(* ===== verification/Access.v ===== *)
(** * Access: admin/routes/roles.py, user_roles.py and policies.py

    The administration of what the policy engine reads: roles, their members and the
    policies that join a role to a resource. *)

From S2P Require Import Prelude PyStr Encoding Json PyTime Config Db Effects Crypto Web Cascade.
From S2P Require Import Keys Sessions Dpop Tokens ResourceServer Engine Decision AdminDeps Users Schemas.
Local Open Scope Z_scope.

Definition not_found (detail : string) : exn := HTTPException 404 detail [].
Definition conflict (detail : string) : exn := HTTPException 409 detail [].

(** [order_by] of a text column. *)
Definition le_name {A} (f : A -> string) (a b : A) : Prop := str_le (f a) (f b).
#[global] Instance le_name_dec {A} (f : A -> string) : RelDecision (le_name f) :=
  fun a b => str_le_dec (f a) (f b).
Definition order_by_name {A} (f : A -> string) (rows : list A) : list A := merge_sort (le_name f) rows.

(** The range of the column type [integer]. *)
Definition int4 (n : Z) : bool := (- 2147483648 <=? n) && (n <=? 2147483647).
Definition int4_all (o : option (list Z)) : bool :=
  match o with Some l => forallb int4 l | None => true end.
(** A value the driver cannot send. *)
Definition DataError : exn := LibraryError "DBAPIError".

(** [json] values of the columns. *)
Definition j_text (o : option string) : json := match o with Some s => JStr s | None => JNull end.
Definition j_ints (l : list Z) : json := JArr (map JInt l).
Definition j_texts (l : list string) : json := JArr (map JStr l).
Definition j_opt {A} (f : A -> json) (o : option A) : json := match o with Some a => f a | None => JNull end.

Section Access.
Context {aead : Aead} {ec : EcKeys} {jose : Jose} {jwt : Jwt}.

(** ** roles.py *)

Record RoleCreate := mkRoleCreate { rlc_name : string; rlc_description : option string }.
Record RoleOut := mkRoleOut { rlo_id : Z; rlo_name : string; rlo_description : option string }.
Definition role_out (rid : Z) (r : Role) : RoleOut := mkRoleOut rid (ro_name r) (ro_description r).

Definition list_roles (request : ApiRequest) : M (list RoleOut) :=
  require_admin request;;
  let! t := gets roles in
  ret (map (fun kv => role_out kv.1 kv.2) (order_by_name (fun kv => ro_name kv.2) (map_to_list t))).

Definition named (name : string) (r : Role) : bool := bool_decide (ro_name r = name).

Definition create_role (request : ApiRequest) (body : RoleCreate) : M RoleOut :=
  let! authed := require_recent_stepup request in
  let! t := gets roles in
  match scalar (select (fun _ r => named (rlc_name body) r) t) with
  | Some _ => raise (conflict "role name exists")
  | None =>
      let! rid := uuid4 in
      let role := mkRole (rlc_name body) (rlc_description body) in
      db_add "roles" roles upd_roles (named (rlc_name body)) rid role;;
      record_change (au_uid authed) "role" (Some rid) "create" None (Some [("name", JStr (ro_name role))]);;
      ret (role_out rid role)
  end.

Definition delete_role (request : ApiRequest) (rid : Z) : M unit :=
  let! authed := require_recent_stepup request in
  let! t := gets roles in
  match t !! rid with
  | None => raise (not_found "role not found")
  | Some role =>
      db_delete_role rid;;
      record_change (au_uid authed) "role" (Some rid) "delete" (Some [("name", JStr (ro_name role))]) None
  end.

(** ** user_roles.py *)

Definition list_user_roles (request : ApiRequest) (uid : Z) : M (list string) :=
  require_admin request;;
  let! t := gets users in
  match t !! uid with
  | None => raise (not_found "user not found")
  | Some _ => let! d := gets id in ret (map snd (roles_of d uid))
  end.

Definition attach_role (request : ApiRequest) (uid rid : Z) : M unit :=
  let! authed := require_recent_stepup request in
  let! d := gets id in
  match users d !! uid, roles d !! rid with
  | Some _, Some _ =>
      when (negb (bool_decide ((uid, rid) ∈ user_roles d)))
        (moddb (upd_user_roles (fun l => l ++ [(uid, rid)]));;
         record_change (au_uid authed) "user_role" (Some uid) "create" None
           (Some [("role_id", JStr (uuid_str rid))]))
  | _, _ => raise (not_found "user or role not found")
  end.

Definition detach_role (request : ApiRequest) (uid rid : Z) : M unit :=
  let! authed := require_recent_stepup request in
  let! d := gets id in
  if bool_decide ((uid, rid) ∈ user_roles d) then
    moddb (upd_user_roles (List.filter (fun ur => negb (bool_decide (ur = (uid, rid))))));;
    record_change (au_uid authed) "user_role" (Some uid) "delete"
      (Some [("role_id", JStr (uuid_str rid))]) None
  else raise (not_found "assignment not found").

(** ** policies.py *)

Record PolicyOut := mkPolicyOut {
  po_id : Z; po_role_id : Z; po_resource_id : Z; po_action : string; po_allowed_ports : option (list Z);
  po_allowed_paths : option (list string); po_conditions_json : list (string * json); po_enabled : bool }.
Definition policy_out (pid : Z) (p : Policy) : PolicyOut :=
  mkPolicyOut pid (p_role_id p) (p_resource_id p) (p_action p) (p_allowed_ports p) (p_allowed_paths p)
    (p_conditions_json p) (p_enabled p).

Definition policy_snapshot (p : Policy) : list (string * json) :=
  [("role_id", JStr (uuid_str (p_role_id p))); ("resource_id", JStr (uuid_str (p_resource_id p)));
   ("action", JStr (p_action p)); ("allowed_ports", j_opt j_ints (p_allowed_ports p));
   ("allowed_paths", j_opt j_texts (p_allowed_paths p)); ("conditions_json", JObj (p_conditions_json p));
   ("enabled", JBool (p_enabled p))].

Definition list_policies (request : ApiRequest) : M (list PolicyOut) :=
  require_admin request;;
  let! t := gets policies in
  ret (map (fun kv => policy_out kv.1 kv.2) (order_by (fun kv => p_created_at kv.2) (map_to_list t))).

Definition create_policy (request : ApiRequest) (body : PolicyCreate) : M PolicyOut :=
  let! authed := require_recent_stepup request in
  let! d := gets id in
  match roles d !! pc_role_id body with
  | None => raise (not_found "role not found")
  | Some _ =>
      match resources d !! pc_resource_id body with
      | None => raise (not_found "resource not found")
      | Some _ =>
          if negb (int4_all (pc_allowed_ports body)) then raise DataError
          else
            let! pid := uuid4 in
            let! ts := server_now in
            let row := mkPolicy (pc_role_id body) (pc_resource_id body) (pc_allowed_ports body)
                         (pc_allowed_paths body) (pc_policy_action body) (pc_conditions_json body)
                         (pc_enabled body) ts in
            db_add "policies" policies upd_policies no_clash pid row;;
            record_change (au_uid authed) "policy" (Some pid) "create" None (Some (policy_snapshot row));;
            ret (policy_out pid row)
      end
  end.

(** The fields of a patch that were sent take their values; a null in a column that
    cannot hold it is refused when the row is written. *)
Definition sent {A} (o : option A) (old : A) : A := default old o.
Definition sent_nonnull {A} (o : option (option A)) (old : A) : A := default old (default None o).
Definition is_null {A} (o : option (option A)) : bool := match o with Some None => true | _ => false end.

Definition patched_policy (body : PolicyPatch) (p : Policy) : Policy :=
  mkPolicy (p_role_id p) (p_resource_id p) (sent (pp_allowed_ports body) (p_allowed_ports p))
    (sent (pp_allowed_paths body) (p_allowed_paths p)) (sent_nonnull (pp_action body) (p_action p))
    (sent_nonnull (pp_conditions_json body) (p_conditions_json p))
    (sent_nonnull (pp_enabled body) (p_enabled p)) (p_created_at p).

Definition policy_nulls (body : PolicyPatch) : bool :=
  is_null (pp_action body) || is_null (pp_enabled body).
(** A null in the JSON column is written as the JSON null, which the answer's model refuses. *)
Definition ValidationError : exn := LibraryError "ValidationError".

Definition patch_policy (request : ApiRequest) (pid : Z) (body : PolicyPatch) : M PolicyOut :=
  let! authed := require_recent_stepup request in
  let! t := gets policies in
  match t !! pid with
  | None => raise (not_found "policy not found")
  | Some row =>
      if negb (int4_all (default None (pp_allowed_ports body))) then raise DataError
      else if policy_nulls body then raise (IntegrityError "policies")
      else if is_null (pp_conditions_json body) then raise ValidationError
      else
        let row' := patched_policy body row in
        moddb (upd_policies <[pid := row']>);;
        record_change (au_uid authed) "policy" (Some pid) "update" (Some (policy_snapshot row))
          (Some (policy_snapshot row'));;
        ret (policy_out pid row')
  end.

Definition delete_policy (request : ApiRequest) (pid : Z) : M unit :=
  let! authed := require_recent_stepup request in
  let! t := gets policies in
  match t !! pid with
  | None => raise (not_found "policy not found")
  | Some row =>
      moddb (upd_policies (delete pid));;
      record_change (au_uid authed) "policy" (Some pid) "delete" (Some (policy_snapshot row)) None
  end.
End Access.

___

▸ **About this task**
Please show all lines from the entries that contain the word "when".

▸ **Reply**
      when (negb (bool_decide ((uid, rid) ∈ user_roles d)))
    cannot hold it is refused when the row is written. *)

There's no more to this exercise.